Collected data:
*** Begin section ***
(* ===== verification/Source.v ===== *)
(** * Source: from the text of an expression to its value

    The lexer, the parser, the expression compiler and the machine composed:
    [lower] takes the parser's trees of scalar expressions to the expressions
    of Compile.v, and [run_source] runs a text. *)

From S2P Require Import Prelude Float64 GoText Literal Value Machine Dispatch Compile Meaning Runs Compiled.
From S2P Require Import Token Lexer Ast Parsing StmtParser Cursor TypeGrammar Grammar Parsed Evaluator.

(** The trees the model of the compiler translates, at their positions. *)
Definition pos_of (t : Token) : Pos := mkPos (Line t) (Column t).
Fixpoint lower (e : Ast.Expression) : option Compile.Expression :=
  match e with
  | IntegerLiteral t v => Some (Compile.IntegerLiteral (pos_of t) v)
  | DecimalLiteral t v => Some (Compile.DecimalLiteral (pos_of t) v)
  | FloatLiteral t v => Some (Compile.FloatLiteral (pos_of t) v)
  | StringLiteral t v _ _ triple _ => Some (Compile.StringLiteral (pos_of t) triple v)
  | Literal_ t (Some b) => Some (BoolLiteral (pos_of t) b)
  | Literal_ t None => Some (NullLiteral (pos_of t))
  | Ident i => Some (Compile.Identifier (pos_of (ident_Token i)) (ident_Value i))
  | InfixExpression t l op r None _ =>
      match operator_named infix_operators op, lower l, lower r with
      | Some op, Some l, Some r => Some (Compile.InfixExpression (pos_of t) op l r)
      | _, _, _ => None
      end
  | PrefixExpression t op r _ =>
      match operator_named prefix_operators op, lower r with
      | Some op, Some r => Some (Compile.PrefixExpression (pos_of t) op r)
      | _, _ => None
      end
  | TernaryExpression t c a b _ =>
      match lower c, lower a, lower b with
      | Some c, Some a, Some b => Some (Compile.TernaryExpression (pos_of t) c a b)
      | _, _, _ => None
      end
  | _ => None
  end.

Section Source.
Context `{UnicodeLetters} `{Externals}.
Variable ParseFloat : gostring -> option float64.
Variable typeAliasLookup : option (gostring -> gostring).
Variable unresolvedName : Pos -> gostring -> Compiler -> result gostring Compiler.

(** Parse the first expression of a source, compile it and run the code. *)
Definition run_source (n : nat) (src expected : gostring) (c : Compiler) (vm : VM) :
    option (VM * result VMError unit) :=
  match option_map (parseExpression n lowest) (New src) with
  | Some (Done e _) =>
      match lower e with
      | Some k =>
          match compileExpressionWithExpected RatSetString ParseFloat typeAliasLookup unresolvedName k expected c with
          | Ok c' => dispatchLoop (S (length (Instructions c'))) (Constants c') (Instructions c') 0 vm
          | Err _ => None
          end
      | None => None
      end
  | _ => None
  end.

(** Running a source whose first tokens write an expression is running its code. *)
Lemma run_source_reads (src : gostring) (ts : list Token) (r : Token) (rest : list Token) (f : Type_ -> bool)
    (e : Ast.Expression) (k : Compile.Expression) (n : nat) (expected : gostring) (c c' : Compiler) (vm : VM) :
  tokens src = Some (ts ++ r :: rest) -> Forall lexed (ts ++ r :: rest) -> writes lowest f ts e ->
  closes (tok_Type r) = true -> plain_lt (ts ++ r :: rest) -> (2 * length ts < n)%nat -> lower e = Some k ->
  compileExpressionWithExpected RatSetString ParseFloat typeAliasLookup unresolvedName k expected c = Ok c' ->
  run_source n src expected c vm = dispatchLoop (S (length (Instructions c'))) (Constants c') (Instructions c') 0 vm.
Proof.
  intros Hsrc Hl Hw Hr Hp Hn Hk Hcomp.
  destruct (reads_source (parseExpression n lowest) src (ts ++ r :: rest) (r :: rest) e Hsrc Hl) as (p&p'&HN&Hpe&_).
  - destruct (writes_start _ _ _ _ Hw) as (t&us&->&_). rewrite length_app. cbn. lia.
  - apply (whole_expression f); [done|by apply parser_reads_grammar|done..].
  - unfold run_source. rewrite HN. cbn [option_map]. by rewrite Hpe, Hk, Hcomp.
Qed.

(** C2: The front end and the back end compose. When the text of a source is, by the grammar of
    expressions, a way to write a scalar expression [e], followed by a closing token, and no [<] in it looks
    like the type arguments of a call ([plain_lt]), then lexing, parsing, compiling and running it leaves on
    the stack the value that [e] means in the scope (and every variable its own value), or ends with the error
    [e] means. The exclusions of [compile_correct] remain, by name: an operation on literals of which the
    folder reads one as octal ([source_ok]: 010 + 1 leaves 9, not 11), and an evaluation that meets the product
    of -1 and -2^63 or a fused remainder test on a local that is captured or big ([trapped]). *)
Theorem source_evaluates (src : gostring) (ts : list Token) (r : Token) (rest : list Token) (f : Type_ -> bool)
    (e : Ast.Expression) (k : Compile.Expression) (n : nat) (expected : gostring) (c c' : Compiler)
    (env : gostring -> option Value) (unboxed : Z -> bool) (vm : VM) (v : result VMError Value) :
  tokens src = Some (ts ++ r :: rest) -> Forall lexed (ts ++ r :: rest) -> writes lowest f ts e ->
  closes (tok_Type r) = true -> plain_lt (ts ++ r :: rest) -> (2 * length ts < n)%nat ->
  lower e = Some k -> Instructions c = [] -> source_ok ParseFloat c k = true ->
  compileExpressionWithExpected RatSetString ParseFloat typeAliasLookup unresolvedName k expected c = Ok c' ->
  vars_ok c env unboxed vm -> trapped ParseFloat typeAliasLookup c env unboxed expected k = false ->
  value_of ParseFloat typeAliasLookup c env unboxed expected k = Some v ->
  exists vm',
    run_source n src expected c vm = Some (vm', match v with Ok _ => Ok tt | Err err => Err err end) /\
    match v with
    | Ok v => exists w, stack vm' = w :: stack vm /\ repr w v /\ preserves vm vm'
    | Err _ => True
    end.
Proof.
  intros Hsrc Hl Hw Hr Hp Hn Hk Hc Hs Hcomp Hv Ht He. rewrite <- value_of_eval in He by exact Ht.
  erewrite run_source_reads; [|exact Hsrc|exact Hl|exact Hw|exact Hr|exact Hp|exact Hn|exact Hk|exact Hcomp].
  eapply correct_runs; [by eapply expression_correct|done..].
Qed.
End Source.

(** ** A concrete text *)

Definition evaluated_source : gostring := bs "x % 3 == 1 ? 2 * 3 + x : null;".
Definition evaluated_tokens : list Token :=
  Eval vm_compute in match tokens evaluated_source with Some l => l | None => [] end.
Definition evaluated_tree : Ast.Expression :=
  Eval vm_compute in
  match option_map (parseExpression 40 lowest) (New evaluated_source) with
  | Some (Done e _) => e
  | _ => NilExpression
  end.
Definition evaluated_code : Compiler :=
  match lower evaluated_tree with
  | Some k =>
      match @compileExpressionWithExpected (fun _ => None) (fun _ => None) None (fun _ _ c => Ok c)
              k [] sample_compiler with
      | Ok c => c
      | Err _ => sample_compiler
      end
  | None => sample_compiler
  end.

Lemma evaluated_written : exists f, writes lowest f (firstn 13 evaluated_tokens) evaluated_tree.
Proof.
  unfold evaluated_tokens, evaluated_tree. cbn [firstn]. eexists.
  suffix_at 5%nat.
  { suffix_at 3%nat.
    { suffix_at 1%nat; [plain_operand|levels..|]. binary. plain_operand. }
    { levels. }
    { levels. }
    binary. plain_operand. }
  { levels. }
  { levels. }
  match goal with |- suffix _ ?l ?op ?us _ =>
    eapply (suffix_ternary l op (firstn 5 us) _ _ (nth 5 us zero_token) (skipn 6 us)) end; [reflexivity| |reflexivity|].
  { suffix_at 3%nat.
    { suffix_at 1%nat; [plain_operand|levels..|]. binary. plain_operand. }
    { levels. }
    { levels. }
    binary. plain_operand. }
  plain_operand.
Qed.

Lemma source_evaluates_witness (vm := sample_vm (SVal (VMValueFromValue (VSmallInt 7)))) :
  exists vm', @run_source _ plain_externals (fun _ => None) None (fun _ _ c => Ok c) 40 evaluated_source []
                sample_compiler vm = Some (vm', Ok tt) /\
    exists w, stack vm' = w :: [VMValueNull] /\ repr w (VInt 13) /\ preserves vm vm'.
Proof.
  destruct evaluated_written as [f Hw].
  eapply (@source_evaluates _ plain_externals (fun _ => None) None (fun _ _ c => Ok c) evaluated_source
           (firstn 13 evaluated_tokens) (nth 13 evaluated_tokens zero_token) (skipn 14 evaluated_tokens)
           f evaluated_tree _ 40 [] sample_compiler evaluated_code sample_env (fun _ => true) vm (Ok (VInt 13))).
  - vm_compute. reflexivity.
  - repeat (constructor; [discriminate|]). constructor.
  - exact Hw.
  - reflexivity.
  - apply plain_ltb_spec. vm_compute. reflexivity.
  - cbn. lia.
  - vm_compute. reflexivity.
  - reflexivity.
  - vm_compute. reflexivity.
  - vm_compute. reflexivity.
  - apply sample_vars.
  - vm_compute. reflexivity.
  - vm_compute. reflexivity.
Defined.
*** End section ***
*** Begin section ***
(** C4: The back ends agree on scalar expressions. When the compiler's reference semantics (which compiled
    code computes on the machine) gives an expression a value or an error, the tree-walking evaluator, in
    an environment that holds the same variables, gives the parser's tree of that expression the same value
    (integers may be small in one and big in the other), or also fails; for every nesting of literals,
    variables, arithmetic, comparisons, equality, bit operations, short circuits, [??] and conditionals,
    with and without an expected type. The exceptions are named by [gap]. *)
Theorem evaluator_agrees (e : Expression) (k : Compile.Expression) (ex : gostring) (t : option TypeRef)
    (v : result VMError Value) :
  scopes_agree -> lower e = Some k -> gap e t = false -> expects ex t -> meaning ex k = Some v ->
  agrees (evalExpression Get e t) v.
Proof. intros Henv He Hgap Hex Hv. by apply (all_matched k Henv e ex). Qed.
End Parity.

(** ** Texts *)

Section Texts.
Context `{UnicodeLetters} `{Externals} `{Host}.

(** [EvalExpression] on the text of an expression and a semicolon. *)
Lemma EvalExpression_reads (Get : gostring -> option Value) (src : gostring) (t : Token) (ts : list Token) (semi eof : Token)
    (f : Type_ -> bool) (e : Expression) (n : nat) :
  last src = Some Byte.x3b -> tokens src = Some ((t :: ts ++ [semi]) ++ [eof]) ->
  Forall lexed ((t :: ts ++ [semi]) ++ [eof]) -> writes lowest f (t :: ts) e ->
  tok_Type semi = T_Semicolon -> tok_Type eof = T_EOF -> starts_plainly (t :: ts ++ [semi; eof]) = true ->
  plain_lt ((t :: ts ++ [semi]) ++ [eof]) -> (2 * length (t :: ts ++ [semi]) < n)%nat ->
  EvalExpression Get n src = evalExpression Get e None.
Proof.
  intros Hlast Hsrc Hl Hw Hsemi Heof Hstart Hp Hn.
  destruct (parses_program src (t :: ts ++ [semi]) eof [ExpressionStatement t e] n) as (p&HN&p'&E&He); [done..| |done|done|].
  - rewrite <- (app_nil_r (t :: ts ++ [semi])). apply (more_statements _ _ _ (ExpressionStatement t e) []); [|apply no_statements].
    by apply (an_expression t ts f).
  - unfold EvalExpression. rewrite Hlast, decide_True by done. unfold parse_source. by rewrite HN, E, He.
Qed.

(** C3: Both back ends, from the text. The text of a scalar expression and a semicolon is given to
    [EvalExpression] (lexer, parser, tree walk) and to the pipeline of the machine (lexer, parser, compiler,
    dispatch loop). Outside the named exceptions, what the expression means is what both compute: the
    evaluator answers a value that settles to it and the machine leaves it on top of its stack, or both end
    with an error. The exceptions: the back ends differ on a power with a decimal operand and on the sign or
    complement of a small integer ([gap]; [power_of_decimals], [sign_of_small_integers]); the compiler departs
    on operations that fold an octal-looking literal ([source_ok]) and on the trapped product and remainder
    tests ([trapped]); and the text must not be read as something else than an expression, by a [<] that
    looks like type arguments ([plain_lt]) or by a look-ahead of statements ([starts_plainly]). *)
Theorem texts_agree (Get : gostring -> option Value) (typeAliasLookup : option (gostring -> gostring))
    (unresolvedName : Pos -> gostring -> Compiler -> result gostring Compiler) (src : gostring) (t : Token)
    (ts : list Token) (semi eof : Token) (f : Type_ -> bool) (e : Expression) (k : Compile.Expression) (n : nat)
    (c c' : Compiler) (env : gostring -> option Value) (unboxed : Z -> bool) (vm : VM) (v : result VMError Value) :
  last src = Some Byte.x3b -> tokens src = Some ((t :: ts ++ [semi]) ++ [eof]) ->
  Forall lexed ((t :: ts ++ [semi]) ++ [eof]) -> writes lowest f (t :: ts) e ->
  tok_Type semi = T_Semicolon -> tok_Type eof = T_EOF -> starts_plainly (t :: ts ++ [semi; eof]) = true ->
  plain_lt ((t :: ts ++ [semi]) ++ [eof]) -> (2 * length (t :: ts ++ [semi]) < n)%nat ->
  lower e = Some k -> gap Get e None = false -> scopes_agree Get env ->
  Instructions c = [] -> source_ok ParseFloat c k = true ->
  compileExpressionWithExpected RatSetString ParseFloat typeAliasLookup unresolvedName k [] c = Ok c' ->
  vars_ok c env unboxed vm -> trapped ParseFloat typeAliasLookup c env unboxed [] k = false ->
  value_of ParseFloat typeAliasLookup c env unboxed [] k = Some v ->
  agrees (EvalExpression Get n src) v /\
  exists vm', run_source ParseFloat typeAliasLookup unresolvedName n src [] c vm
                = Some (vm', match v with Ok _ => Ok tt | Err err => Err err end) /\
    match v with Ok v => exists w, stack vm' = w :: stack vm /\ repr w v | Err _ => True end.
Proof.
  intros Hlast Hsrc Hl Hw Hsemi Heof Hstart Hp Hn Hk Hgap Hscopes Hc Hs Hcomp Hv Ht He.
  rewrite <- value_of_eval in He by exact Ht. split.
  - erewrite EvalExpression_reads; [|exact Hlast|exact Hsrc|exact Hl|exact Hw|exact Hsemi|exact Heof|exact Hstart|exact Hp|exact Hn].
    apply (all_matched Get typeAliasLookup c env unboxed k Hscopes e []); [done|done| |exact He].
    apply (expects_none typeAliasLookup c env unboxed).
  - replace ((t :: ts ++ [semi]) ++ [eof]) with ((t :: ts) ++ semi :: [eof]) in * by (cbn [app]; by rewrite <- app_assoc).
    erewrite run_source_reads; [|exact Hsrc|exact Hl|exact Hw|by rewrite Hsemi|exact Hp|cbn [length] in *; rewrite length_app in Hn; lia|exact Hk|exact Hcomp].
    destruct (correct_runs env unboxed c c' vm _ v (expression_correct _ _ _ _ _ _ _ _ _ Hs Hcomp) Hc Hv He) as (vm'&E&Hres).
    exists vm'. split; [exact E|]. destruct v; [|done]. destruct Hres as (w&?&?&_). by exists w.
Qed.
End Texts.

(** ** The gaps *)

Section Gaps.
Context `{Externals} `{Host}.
*** End section ***
> **To do**:
In the records above, how many lines include "Lemma"? Answer with the number alone.

> **Your solution**:
4